[Beowulf] Re: vectors vs. loops

Robert G. Brown rgb at phy.duke.edu
Tue May 3 06:50:15 PDT 2005


On Tue, 3 May 2005, Joachim Worringen wrote:

> Robert G. Brown wrote:
> > However, most code doesn't vectorize too well (even, as you say, with
> > directives), so people would end up getting 25 MFLOPs out of 300 MFLOPs
> > possible -- faster than a desktop, sure, but using a multimillion dollar
> > machine to get a factor of MAYBE 10 in speedup compared to (at the time)
> > $5-10K machines.  In the meantime, I'm sure that there were people who
> > had code that DID vectorize well pulling their hair because of all those
> > 100 hour accounts that basically wasted 90% of the resource.
> 
> This general statement is just wrong.

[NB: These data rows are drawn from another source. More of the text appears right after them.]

(* ===== verification/GoTemplate.v ===== *)
(** * text/template

    The part of Go's [text/template] the built-in templates use: text, field
    chains, variables, [ne], [if], [range] and comments.  [parse] gives up
    ([None]) on a text outside of it.  A type system for templates shows that
    a well-typed one never fails. *)

From S2P Require Import Prelude GoStd.

(** ** Syntax *)

Inductive operand :=
| OField (path : list string)             (* .A.B *)
| OVar (x : string) (path : list string)  (* $x.A.B *)
| OStr (s : string).
Inductive pipe :=
| POp (o : operand)
| PNe (a b : operand).
#[warnings="-register-all"]
Inductive node :=
| NText (s : string)
| NAction (p : pipe)
| NIf (p : pipe) (thn els : list node)
| NRange (i : option string) (x : string) (p : pipe) (body : list node).

(** ** Reading a template *)

(** The text up to [mark], and what follows it. *)
Fixpoint cut (mark s : string) : option (string * string) :=
  if String.prefix mark s then Some ("", String.substring (String.length mark) (String.length s - String.length mark) s)
  else
    match s with
    | EmptyString => None
    | String c s' => '(a, b) ← cut mark s'; Some (String c a, b)
    end.

Inductive token :=
| TOp (o : operand)
| TIdent (s : string)
| TDeclare
| TComma.

Definition alphanumeric (c : ascii) : bool :=
  let n := N_of_ascii c in
  bool_decide ((48 <= n <= 57 \/ 65 <= n <= 90 \/ 97 <= n <= 122)%N \/ n = 95%N).
Fixpoint take_word (s : string) : string * string :=
  match s with
  | String c s' => if alphanumeric c then let '(w, r) := take_word s' in (String c w, r) else ("", s)
  | EmptyString => ("", "")
  end.
(** A chain of fields: every point is followed by a name. *)
Fixpoint take_path (fuel : nat) (s : string) : list string * string :=
  match fuel, s with
  | S fuel', String "."%char s' =>
      let '(w, r) := take_word s' in
      if decide (w = "") then ([], s) else let '(ws, r) := take_path fuel' r in (w :: ws, r)
  | _, _ => ([], s)
  end.

(** Spaces of an action. *)
Definition is_blank (c : ascii) : bool := bool_decide (c = " "%char \/ N_of_ascii c = 9%N).
(** Whether a token may end before [s]. *)
Definition terminated (s : string) : bool :=
  match s with EmptyString => true | String c _ => is_blank c || bool_decide (c = ","%char) end.
(* ===== verification/Docker.v ===== *)
(** * The Docker Engine API as the program sees it

    The types are those of [github.com/docker/engine-api/types], with the
    fields the program reads; a pointer the JSON of the daemon may leave nil
    is an [option].  The daemon is a parameter: a reply to a call is a
    function of the whole history of interactions before it, so a theorem
    about every [World] covers every daemon, however its state changes
    between two calls. *)

From S2P Require Import Prelude GoStd GoTime.

(** ** Data *)

(** Package [types/container]. *)
Module ctypes.
Record Config := {
  Hostname : string;
  Domainname : string;
  ExposedPorts : gmap string unit;
  Image : string;
  Labels : gmap string string;
}.
End ctypes.

(** Package [go-connections/nat]. *)
Module nat_.
Record PortBinding := { HostIP : string; HostPort : string }.
(** [PortMap], from ports such as "80/tcp" to their bindings. *)
Abbreviation PortMap := (gmap string (list PortBinding)).
End nat_.

(** Package [types]. *)
Module types.
(** An entry of the list of containers.  [c_Networks] is
    [NetworkSettings.Networks], whose values are not read. *)
Record Container := {
  c_ID : string;
  c_Names : list string;
  c_Labels : gmap string string;
  c_State : string;
  c_Ports : list Z;
  c_Networks : option (gmap string unit);
}.

(** What inspecting a container returns; [ci_Ports] is
    [NetworkSettings.Ports] and [ci_Networks] [NetworkSettings.Networks]. *)
Record NetworkSettings := {
  ci_Ports : nat_.PortMap;
  ci_Networks : gmap string unit;
}.
Record ContainerJSON := {
  ci_ID : string;
  ci_Name : string;
  ci_Config : option ctypes.Config;
  ci_NetworkSettings : option NetworkSettings;
}.

Record EndpointResource := { IPv4Address : string }.
Record NetworkResource := {
  n_Name : string;
  n_Containers : gmap string EndpointResource;
}.

(** The counters of a network, and the statistics of a container, in
    integers of 64 bits without sign. *)
Record NetworkStats := {
  RxBytes : Z; RxPackets : Z; RxErrors : Z; RxDropped : Z;
  TxBytes : Z; TxPackets : Z; TxErrors : Z; TxDropped : Z;
}.
Record StatsJSON := {
  CPU_TotalUsage : Z;
  Memory_Usage : Z;
  Memory_MaxUsage : Z;
  Memory_Limit : Z;
  s_Networks : gmap string NetworkStats;
}.
End types.

(** Package [influxdb/client/v2]: a point with one field. *)
Module influx.
Inductive value :=
| VInt (z : Z)
| VUint64 (z : Z)
| VFloat64 (x : Float64.t).
Record Point := {
  pt_name : string;
  pt_tags : gmap string string;
  pt_field : string;
  pt_value : value;
  pt_time : Z;
}.
End influx.

(** Package [types/events]. *)
Module etypes.
Record Message := {
  Status : string;
  ID : string;
  Type_ : string;
  Action : string;
  Actor_Attributes : gmap string string;
}.
End etypes.

(** ** Interactions *)

Inductive event :=
| EContainerList (All : bool)
| EContainerInspect (id : string)
| ENetworkInspect (network : string)
| ENetworkConnect (network id : string)
| ENetworkDisconnect (network id : string)
| ECopyToContainer (id path : string) (name data : string)
| EContainerKill (id signal : string)
| EContainerRestart (id : string) (timeout_ms : Z)
| ELookPath (file : string)
| ECommand (path : string) (args : list string)
| EReadFile (path : string)
| ESleep (ms : Z)
| ECacheGet (key : string)
| ECacheSet (key : string)
| EErrChan (e : error)
(* the rest of the daemon's API *)
| EImageList
| EVolumeList
| ENetworkList
| EContainerStats (id : string)
(* the clock and the file system *)
| ENow
| EStat (path : string)
(* the channels of the server and of the beacon *)
| EEventChan (m : option etypes.Message)
| EServerErr (e : error)
| EBeaconErr (e : error)
(* metrics: a gauge is named by its vector and its labels *)
| EGaugeSet (name : string) (labels : gmap string string) (v : Float64.t)
| EGaugeReset (name : string)
| ECounterInc (name : string)
| EPush (job instance url : string)
(* influxdb *)
| EInfluxClient (addr user password : string)
| EInfluxQuery (db cmd : string)
| EInfluxWrite (points : list influx.Point)
(* the web server *)
| EHandle (pattern : string)
| EPoller (interval : Z)
| EListen (addr : string)
(* the event stream of the daemon, and the channel that asks to open it *)
| EEvents
| ERestart.

(** The effectful code of the program. *)
Abbreviation M := (comp event).

(** The outside world: every reply it gives, as a function of the history. *)
Class World := {
  reply_ContainerList : list event -> bool -> res (list types.Container);
  reply_ContainerInspect : list event -> string -> res types.ContainerJSON;
  reply_NetworkInspect : list event -> string -> res types.NetworkResource;
  reply_NetworkConnect : list event -> string -> string -> option error;
  reply_NetworkDisconnect : list event -> string -> string -> option error;
  reply_CopyToContainer : list event -> string -> string -> option error;
  reply_ContainerKill : list event -> string -> string -> option error;
  reply_ContainerRestart : list event -> string -> option error;
  reply_LookPath : list event -> string -> res string;
  reply_Command : list event -> string -> list string -> option error;
  reply_ReadFile : list event -> string -> res string;
  reply_CacheGet : list event -> string -> bool;
  (* lists are not read but for their length *)
  reply_ImageList : list event -> res nat;
  reply_VolumeList : list event -> res nat;
  reply_NetworkList : list event -> res nat;
  reply_ContainerStats : list event -> string -> res string;
  reply_Now : list event -> Z;
  reply_NotExist : list event -> string -> bool;
  reply_Push : list event -> string -> option error;
  reply_InfluxClient : list event -> string -> option error;
  reply_InfluxQuery : list event -> string -> string -> option error;
  reply_InfluxWrite : list event -> list influx.Point -> option error;
  reply_Listen : list event -> string -> option error;
  (* the text the stream is to send until it is closed *)
  reply_Events : list event -> res string;
}.

(** ** Calls *)

Section Calls.
Context `{World}.

Definition ContainerList (All : bool) : M (res (list types.Container)) :=
  call (EContainerList All) (fun h => reply_ContainerList h All).
Definition ContainerInspect (id : string) : M (res types.ContainerJSON) :=
  call (EContainerInspect id) (fun h => reply_ContainerInspect h id).
Definition NetworkInspect (net : string) : M (res types.NetworkResource) :=
  call (ENetworkInspect net) (fun h => reply_NetworkInspect h net).
Definition NetworkConnect (net id : string) : M (option error) :=
  call (ENetworkConnect net id) (fun h => reply_NetworkConnect h net id).
Definition NetworkDisconnect (net id : string) : M (option error) :=
  call (ENetworkDisconnect net id) (fun h => reply_NetworkDisconnect h net id).
Definition CopyToContainer (id path name data : string) : M (option error) :=
  call (ECopyToContainer id path name data) (fun h => reply_CopyToContainer h id path).
Definition ContainerKill (id signal : string) : M (option error) :=
  call (EContainerKill id signal) (fun h => reply_ContainerKill h id signal).
Definition ContainerRestart (id : string) (timeout_ms : Z) : M (option error) :=
  call (EContainerRestart id timeout_ms) (fun h => reply_ContainerRestart h id).
Definition LookPath (file : string) : M (res string) :=
  call (ELookPath file) (fun h => reply_LookPath h file).
Definition Command (path : string) (args : list string) : M (option error) :=
  call (ECommand path args) (fun h => reply_Command h path args).
Definition ReadFile (path : string) : M (res string) :=
  call (EReadFile path) (fun h => reply_ReadFile h path).
Definition Sleep (ms : Z) : M unit := call (ESleep ms) (fun _ => tt).
Definition CacheGet (key : string) : M bool := call (ECacheGet key) (fun h => reply_CacheGet h key).
Definition CacheSet (key : string) : M unit := call (ECacheSet key) (fun _ => tt).
Definition SendErr (e : error) : M unit := call (EErrChan e) (fun _ => tt).

Definition ImageList : M (res nat) := call EImageList reply_ImageList.
Definition VolumeList : M (res nat) := call EVolumeList reply_VolumeList.
Definition NetworkList : M (res nat) := call ENetworkList reply_NetworkList.
Definition ContainerStats (id : string) : M (res string) :=
  call (EContainerStats id) (fun h => reply_ContainerStats h id).
Definition Now : M Z := call ENow reply_Now.
(** [os.IsNotExist] of the error of [os.Stat]. *)
Definition NotExist (path : string) : M bool := call (EStat path) (fun h => reply_NotExist h path).
Definition SendEvent (m : option etypes.Message) : M unit := call (EEventChan m) (fun _ => tt).
Definition SendServerErr (e : error) : M unit := call (EServerErr e) (fun _ => tt).
Definition SendBeaconErr (e : error) : M unit := call (EBeaconErr e) (fun _ => tt).
Definition GaugeSet (name : string) (labels : gmap string string) (v : Float64.t) : M unit :=
  call (EGaugeSet name labels v) (fun _ => tt).
Definition GaugeReset (name : string) : M unit := call (EGaugeReset name) (fun _ => tt).
Definition CounterInc (name : string) : M unit := call (ECounterInc name) (fun _ => tt).
Definition Push (job inst url : string) : M (option error) := call (EPush job inst url) (fun h => reply_Push h url).
Definition InfluxNewHTTPClient (addr user password : string) : M (option error) :=
  call (EInfluxClient addr user password) (fun h => reply_InfluxClient h addr).
(** The error of the query, or of its response. *)
Definition InfluxQuery (db cmd : string) : M (option error) :=
  call (EInfluxQuery db cmd) (fun h => reply_InfluxQuery h db cmd).
Definition InfluxWrite (points : list influx.Point) : M (option error) :=
  call (EInfluxWrite points) (fun h => reply_InfluxWrite h points).
Definition Handle (pattern : string) : M unit := call (EHandle pattern) (fun _ => tt).
Definition StartPoller (interval : Z) : M unit := call (EPoller interval) (fun _ => tt).
Definition ListenAndServe (addr : string) : M (option error) := call (EListen addr) (fun h => reply_Listen h addr).
Definition Events : M (res string) := call EEvents reply_Events.
Definition SendRestart : M unit := call ERestart (fun _ => tt).
End Calls.

(** ** A concrete world *)

(** A cluster whose state does not change: replies from finite tables, every
    command succeeds. *)
Definition snapshot (cs : list types.Container) (infos : gmap string types.ContainerJSON)
    (nets : gmap string types.NetworkResource) (files : gmap string string) : World := {|
  reply_ContainerList _ _ := Ok cs;
  reply_ContainerInspect _ id :=
    match infos !! id with Some c => Ok c | None => Err (ErrorString ("No such container: " +:+ id)) end;
  reply_NetworkInspect _ n :=
    match nets !! n with Some r => Ok r | None => Err (ErrorString ("network " +:+ n +:+ " not found")) end;
  reply_NetworkConnect _ _ _ := None;
  reply_NetworkDisconnect _ _ _ := None;
  reply_CopyToContainer _ _ _ := None;
  reply_ContainerKill _ _ _ := None;
  reply_ContainerRestart _ _ := None;
  reply_LookPath _ f := Ok ("/sbin/" +:+ f);
  reply_Command _ _ _ := None;
  reply_ReadFile _ p :=
    match files !! p with Some d => Ok d | None => Err (ErrorString ("open " +:+ p +:+ ": no such file or directory")) end;
  reply_CacheGet _ _ := false;
  reply_ImageList _ := Ok 1;
  reply_VolumeList _ := Ok 0;
  reply_NetworkList _ := Ok (size nets);
  reply_ContainerStats _ id := Ok "{}";
  reply_Now h := Z.of_nat (length h);
  reply_NotExist _ p := bool_decide (files !! p = None);
  reply_Push _ _ := None;
  reply_InfluxClient _ _ := None;
  reply_InfluxQuery _ _ _ := None;
  reply_InfluxWrite _ _ := None;
  reply_Listen _ _ := None;
  reply_Events _ := Ok "";
|}.

(** A small cluster: a web server with a published port and an alias, a
    server reached through an overlay network, and a proxy container. *)
Module Cluster.
Definition web_config : ctypes.Config := {|
  ctypes.Hostname := "web"; ctypes.Domainname := ""; ctypes.Image := "web:latest";
  ctypes.ExposedPorts := {["80/tcp" := tt]};
  ctypes.Labels := {["interlock.hostname" := "www"; "interlock.domain" := "example.com";
                     "interlock.alias_domain.0" := "example.org"]};
|}.
Definition web_info : types.ContainerJSON := {|
  types.ci_ID := "aaaaaaaaaaaa"; types.ci_Name := "/web"; types.ci_Config := Some web_config;
  types.ci_NetworkSettings := Some {|
    types.ci_Ports := {["80/tcp" := [{| nat_.HostIP := "10.0.0.1"; nat_.HostPort := "32768" |}]]};
    types.ci_Networks := {["bridge" := tt; "extra" := tt]};
  |};
|}.
Definition web : types.Container := {|
  types.c_ID := "aaaaaaaaaaaa"; types.c_Names := ["/web"]; types.c_Labels := ctypes.Labels web_config;
  types.c_State := "running"; types.c_Ports := [32768%Z]; types.c_Networks := Some {["bridge" := tt]};
|}.

Definition api_config : ctypes.Config := {|
  ctypes.Hostname := "api"; ctypes.Domainname := ""; ctypes.Image := "api:latest";
  ctypes.ExposedPorts := {["8080/tcp" := tt]};
  ctypes.Labels := {["interlock.domain" := "api.example.com"; "interlock.network" := "overlay"]};
|}.
Definition api_info : types.ContainerJSON := {|
  types.ci_ID := "bbbbbbbbbbbb"; types.ci_Name := "/api"; types.ci_Config := Some api_config;
  types.ci_NetworkSettings := Some {| types.ci_Ports := {["8080/tcp" := []]}; types.ci_Networks := {["overlay" := tt]} |};
|}.
Definition api : types.Container := {|
  types.c_ID := "bbbbbbbbbbbb"; types.c_Names := ["/api"]; types.c_Labels := ctypes.Labels api_config;
  types.c_State := "running"; types.c_Ports := []; types.c_Networks := Some {["overlay" := tt]};
|}.
Definition overlay : types.NetworkResource := {|
  types.n_Name := "overlay";
  types.n_Containers := {["bbbbbbbbbbbb" := {| types.IPv4Address := "10.1.0.5/24" |}]};
|}.

Definition proxy : types.Container := {|
  types.c_ID := "cccccccccccc"; types.c_Names := ["/proxy"];
  types.c_Labels := {["interlock.ext.name" := "nginx"]};
  types.c_State := "running"; types.c_Ports := [80%Z]; types.c_Networks := Some {["bridge" := tt]};
|}.

Definition cluster : World :=
  snapshot [web; api; proxy] {["aaaaaaaaaaaa" := web_info; "bbbbbbbbbbbb" := api_info]}
    {["overlay" := overlay]} ∅.
End Cluster.
(* ===== verification/Config.v ===== *)
(** * Package config

    The configuration of the program and of its extensions, with the
    defaults an extension gets.  The TOML decoder is a parameter. *)

From S2P Require Import Prelude.

Record Rule := { Rule_Type : string; Rule_Regex : string }.

Record ExtensionConfig := {
  Name : string;
  ConfigPath : string;
  ConfigBasePath : string;
  PidPath : string;
  TemplatePath : string;
  BackendOverrideAddress : string;
  ConnectTimeout : Z;
  ServerTimeout : Z;
  ClientTimeout : Z;
  MaxConn : Z;
  Port : Z;
  SyslogAddr : string;
  AdminUser : string;
  AdminPass : string;
  SSLCertPath : string;
  SSLCert : string;
  SSLPort : Z;
  SSLOpts : string;
  SSLDefaultDHParam : Z;
  SSLServerVerify : string;
  DHParam : bool;
  DHParamPath : string;
  NginxPlusEnabled : bool;
  User : string;
  WorkerProcesses : Z;
  RLimitNoFile : Z;
  ProxyConnectTimeout : Z;
  ProxySendTimeout : Z;
  ProxyReadTimeout : Z;
  SendTimeout : Z;
  SSLCiphers : string;
  SSLProtocols : string;
  StatsInterval : string;
  StatsBackendType : string;
  StatsPrometheusPushGatewayURL : string;
  StatsInfluxDBAddress : string;
  StatsInfluxDBUser : string;
  StatsInfluxDBPassword : string;
  StatsInfluxDBDatabase : string;
  StatsInfluxDBPrecision : string;
  Rules : gmap string Rule;
}.

Record Config := {
  ListenAddr : string;
  DockerURL : string;
  TLSCACert : string;
  TLSCert : string;
  TLSKey : string;
  AllowInsecure : bool;
  EnableMetrics : bool;
  PollInterval : string;
  Extensions : list ExtensionConfig;
  Config_Rules : gmap string Rule;
}.

(** [if x == 0 { x = d }] and [if x == "" { x = d }] *)
Definition or_int (x d : Z) : Z := if decide (x = 0%Z) then d else x.
Definition or_string (x d : string) : string := if decide (x = "") then d else x.
Lemma haproxy_after_networks rs n :
  networks (after rs) !! n = if decide (n ∈ flat_map networks_of rs) then Some "" else None.
Proof.
  apply (fold_left_spec (fun s => networks s !! n) apply_route
    (fun rs => if decide (n ∈ flat_map networks_of rs) then Some "" else None) rs no_tables); [done|].
  intros s l r IH. rewrite flat_map_app. simpl. rewrite app_nil_r, haproxy_networks_step, IH.
  repeat case_decide; set_solver.
Qed.

Lemma elem_of_served_keys k rs : k ∈ served_keys rs <-> flat_map (upstreams_of k) rs <> [].
Proof.
  unfold served_keys. rewrite elem_of_remove_dups.
  assert (Hr : forall r, k ∈ keys_of r <-> upstreams_of k r <> []).
  { intros r. unfold keys_of, upstreams_of. destruct (upstream_of r) as [|up ups] eqn:Hup.
    - simpl. set_solver.
    - assert (ups = []) as -> by (unfold upstream_of in Hup; repeat case_match; naive_solver).
      simpl. rewrite !app_nil_r. set (ks := aliases_of r ++ [rt_domain r]).
      induction ks as [|k' ks IH]; [set_solver|]. rewrite filter_cons, elem_of_cons, IH.
      case_decide; naive_solver. }
  induction rs as [|r rs IH]; [set_solver|]. simpl. rewrite elem_of_app, IH, Hr.
  destruct (upstreams_of k r); naive_solver.
Qed.

Lemma haproxy_make_host_spec rs k : make_host (after rs) (k, flat_map (upstreams_of k) rs) = spec_host rs k.
Proof.
  unfold make_host, spec_host.
  destruct (haproxy_after_flags rs k) as (-> & -> & -> & -> & ->).
  by rewrite after_rewrites, after_checks, haproxy_after_hostContextRoots.
Qed.

Lemma haproxy_apply_observations os s :
  fold_left apply_observation os s = fold_left apply_route (omap id os) s.
Proof. revert s. induction os as [|[r|] os IH]; intros s; simpl; [done|..]; apply IH. Qed.

Lemma haproxy_hosts_spec site t rs :
  map (make_host (after rs)) (range site t (proxyUpstreams (after rs))) ≡ₚ
  map (spec_host rs) (served_keys rs).
Proof.
  apply (map_range_perm _ _ _ (fun k => flat_map (upstreams_of k) rs)).
  - apply NoDup_remove_dups.
  - intros k. apply elem_of_served_keys.
  - intros k. apply after_proxyUpstreams.
  - intros k _. apply haproxy_make_host_spec.
Qed.

(** [GenerateProxyConfig], through the observations. *)
Lemma haproxy_generate_at cs h :
  GenerateProxyConfig cs h =
  match mapE observe cs h with
  | (Val (Ok os), h') =>
      (Val (Ok {| Hosts := map (make_host (after (omap id os)))
                             (range "haproxy/proxyUpstreams" (length h') (proxyUpstreams (after (omap id os))));
                  Config := cfg; Networks := networks (after (omap id os)) |}), h')
  | (Val (Err e), h') => (Val (Err e), h')
  | (Panic w, h') => (Panic w, h')
  | (Exit w, h') => (Exit w, h')
  end.
Proof.
  unfold GenerateProxyConfig. rewrite bind_at.
  rewrite (foldE_mapE _ observe apply_observation) by apply haproxy_process_observe.
  rewrite bind_at. destruct (mapE observe cs h) as [[[os|e]|w|w] h']; [|done..].
  cbn [mret comp_ret]. by rewrite haproxy_apply_observations.
Qed.
Definition proxyContainersToRestart (nodeID : string) (nodes proxyContainers : list types.Container) :
    outcome (list types.Container) :=
  let numNodes := length nodes in
  if decide (numNodes = 0) then mret proxyContainers
  else if decide (numNodes = 1) then mret proxyContainers
  else
    let sub := length proxyContainers / numNodes in
    work ← split_work nodes sub proxyContainers ∅;
    let containersToRestart := default [] (work !! nodeID) in
    ids ← short_ids containersToRestart;
    mret containersToRestart.

Section LoadBalancer.
Context `{MapRange} `{World}.
(** [text/template]: a template, as a function to the text or the error of
    its execution. *)
Context (Parse : string -> res (ProxyConfig -> res string)).
(** The fields [nodeID] and [backend] of a [LoadBalancer]. *)
Context (nodeID : string) `{LoadBalancerBackend}.

Definition ProxyContainers : M (res (list types.Container)) :=
  containers ← ContainerList true;
  match containers with
  | Err err => mret (Err err)
  | Ok containers =>
      (* find interlock proxy containers *)
      mret (Ok (filter (fun cnt => types.c_Labels cnt !! ext.InterlockExtNameLabel = Some Name) containers))
  end.

(** Writing the archive to a buffer does not fail. *)
Definition SaveConfig (cfg : ProxyConfig) (proxyContainers : list types.Container) : M (option error) :=
  confTmpl ← Template;
  match Parse confTmpl with
  | Err err => mret (Some err)
  | Ok tmpl =>
      (* cast to config type *)
      data ←
        (if decide (Name = "nginx") then config ← pure (as_nginx cfg); mret (tmpl (NginxConfig config))
         else if decide (Name = "haproxy") then
           config ← pure (as_haproxy cfg); mret (tmpl (HAProxyConfig config))
         else mret (Err (ErrorString ("unknown backend type: " +:+ Name))));
      match data with
      | Err err => mret (Some err)
      | Ok data =>
          let fName := Path.Base ConfigPath in
          let proxyConfigPath := Path.Dir ConfigPath in
          (* copy to proxy nodes *)
          _ ← forM (fun cnt =>
                 _ ← CopyToContainer (types.c_ID cnt) proxyConfigPath fName data; mret tt)
                proxyContainers;
          mret None
      end
  end.

Definition isExposedContainer (id : string) : M bool :=
  c ← ContainerInspect id;
  match c with
  | Err _ => mret false
  | Ok c =>
      config ← pure (deref (types.ci_Config c));
      (* ignore proxy containers *)
      if decide (is_Some (ctypes.Labels config !! ext.InterlockExtNameLabel)) then mret false
      else if decide (is_Some (ctypes.Labels config !! ext.InterlockAppLabel)) then mret false
      (* ignore containers without exposed ports *)
      else if decide (size (ctypes.ExposedPorts config) = 0) then mret false
      else mret true
  end.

Many scientific codes *do* vectorize well, 
> and in this case, you do not get <10% of peak as you indicated, but typically 30 
> to 50% or even more (see i.e. Leonid Oliker's recent papers on this topic) for 
> the *overall application* (the vectorized loop alone is close to 100%) . This is 
> a significant difference.

Ah, an interesting discussion.

I don't think we are really disagreeing, except possibly in regard to
"many" vs "most".  I'm including, for example, many of the
bioinformatics applications, simulations of various sorts, applications
with a lot of decisioning and nonlocality in the code in the group that
doesn't.  Then there is a big block of scientific applications where
SOME parts of the main loop vectorize (with quite possibly a huge
speedup) but where the overall speedup is limited (as you note) to 30%
to 50%.  Finally sure, there are plenty of applications out there that
are dominated by e.g.  simple floating point arithmetic and linear
algebra, and those folks know perfectly well who they are and quite
correctly lust after vector machines or machines with a really efficient
vector co-processor.  

>>I<< lust after machines with a really efficient vector co-processor --
as long as I don't have to pay 20x as much for them and/or spend six
months hacking my code so that they can use them for an eventual 30-50%
speedup.

Also note the context of the comment above -- I was referring to my own
experiences with the Cray Y-MP order of A DECADE AGO.  The Cray sped my
code up by close to a factor of 10 -- much more than "30-50%" --
compared to contemporary workstations (partly because the Cray's memory
and CPU was just plain faster even for purely scalar code). However, the
COST factor of the machine compared to the desktop workstation I was
using was close to 1000, I was getting a pitiful fraction of its
theoretical peak, it took me a big chunk of my 100 "free" hours to get
the code to where it sped up THAT much, and there were people who were
doing linear-algebra dominated work who had to give up those 100 hours
to people like me who shouldn't have been there "wasting" a precious and
expensive resource.

My experience was far from unique, and it is one of the things that
drove the cluster/beowulf revolution.  10 Sun workstations, even at a
cost of (say) $80-100K at the time, equalled the throughput of the Cray
for MY code, and I could run on them 24x7, and people could use them as
desktop computers at the same time I was using their spare CPU at
maximum niceness in the background.  It was no contest.  It still is --
far, far more code parallelizes well (or parallelizes AND vectorizes
well in a suitable problem partitioning) than merely vectorizes well.
This is why big, expensive, single-threaded vector supercomputers are
very, very rare compared to grids, beowulfs, NOWs, COWS, and even WOWS
(World of Warcraft clusters:-).  Even vector machines come in clusters,
do they not?

So I certainly wasn't trying to argue that vectorization isn't a
desireable thing to have available (ideally cheaply and transparently)
-- it IS available cheaply and transparently in most modern CPU designs
although only to a limited extent, and I think most of us would love to
see it even better supported.  Only that the full benefits of a "vector
machine" (supercomputer) were, and are today, a lot more limited and
difficult to obtain, and continue to have a significant cost premium
compared to OTS vanilla clusters with much better cost/performance
scaling for MOST scientific problems.  You can argue with that if you
like, but the marketplace speaks for itself, I think.  If "most"
scientific problems could be solved "most" cost-beneficially (in a TCO
sense) on vector hardware, "most" scientists making free choices of the
hardware to buy would be buying vector hardware... or Adam Smith's
invisible hand has gotten arthritic with age;-)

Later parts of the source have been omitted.